Supplied records:
(** * The notebook conversion engine of [converters/base.py]

    A shallow embedding of the [Converter] base class: the dispatch on cell
    kinds and display formats, the assembly of the converted text, the
    extraction of figures into the asset directory, and the life cycle of
    that directory.  Python state (the attributes of [self], the file system,
    the logging channel, the notebook) is threaded explicitly through a state
    and exception monad. *)

From Stdlib Require Import String Ascii List Arith Lia Bool.
From stdpp Require Import base strings list gmap fin_maps.


(** ** Strings as Python uses them *)

Definition nl_char : ascii := ascii_of_nat 10.
Definition slash : ascii := ascii_of_nat 47.
Definition dot : ascii := ascii_of_nat 46.

(** The one-character string written '\n' in the source. *)
Definition nl : string := String nl_char EmptyString.

(** [sep.join(lines)] is [String.concat sep lines]. *)
Definition join (sep : string) (lines : list string) : string :=
  String.concat sep lines.

(** [s.split(c)] for a one-character separator: never empty, and the empty
    string splits into one empty field. *)
Fixpoint str_split (c : ascii) (s : string) : list string :=
  match s with
  | EmptyString => [EmptyString]
  | String a s' =>
      if Ascii.eqb a c then EmptyString :: str_split c s'
      else match str_split c s' with
           | field :: fields => String a field :: fields
           | [] => [String a EmptyString]
           end
  end.

Definition startswith (c : ascii) (s : string) : bool :=
  match s with
  | String a _ => Ascii.eqb a c
  | EmptyString => false
  end.

Fixpoint endswith (c : ascii) (s : string) : bool :=
  match s with
  | EmptyString => false
  | String a EmptyString => Ascii.eqb a c
  | String _ s' => endswith c s'
  end.

Fixpoint contains (c : ascii) (s : string) : bool :=
  match s with
  | EmptyString => false
  | String a s' => Ascii.eqb a c || contains c s'
  end.

Fixpoint all_chars (c : ascii) (s : string) : bool :=
  match s with
  | EmptyString => true
  | String a s' => Ascii.eqb a c && all_chars c s'
  end.

Definition is_empty (s : string) : bool :=
  match s with EmptyString => true | _ => false end.

(** [(p[:i], p[i:])] for [i = p.rfind(c) + 1]: the first component is empty
    when [c] does not occur, and ends with the last [c] otherwise. *)
Fixpoint cut_after_last (c : ascii) (p : string) : string * string :=
  match p with
  | EmptyString => (EmptyString, EmptyString)
  | String a p' =>
      let '(h, t) := cut_after_last c p' in
      if negb (is_empty h) then (String a h, t)
      else if Ascii.eqb a c then (String a EmptyString, t)
      else (EmptyString, String a t)
  end.

(** [s.rstrip(c)] *)
Fixpoint rstrip (c : ascii) (s : string) : string :=
  match s with
  | EmptyString => EmptyString
  | String a s' =>
      let r := rstrip c s' in
      if is_empty r && Ascii.eqb a c then EmptyString else String a r
  end.

(** [s[:-1]] *)
Fixpoint drop_last (s : string) : string :=
  match s with
  | EmptyString => EmptyString
  | String _ EmptyString => EmptyString
  | String a s' => String a (drop_last s')
  end.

What you are asked to do: Please, from the material above, copy only the lines from the line with "(** [s.rstrip(c)] *)" up to and including the line with "String _ EmptyString => EmptyString", exactly as written.

Task response:
(** [s.rstrip(c)] *)
Fixpoint rstrip (c : ascii) (s : string) : string :=
  match s with
  | EmptyString => EmptyString
  | String a s' =>
      let r := rstrip c s' in
      if is_empty r && Ascii.eqb a c then EmptyString else String a r
  end.

(** [s[:-1]] *)
Fixpoint drop_last (s : string) : string :=
  match s with
  | EmptyString => EmptyString
  | String _ EmptyString => EmptyString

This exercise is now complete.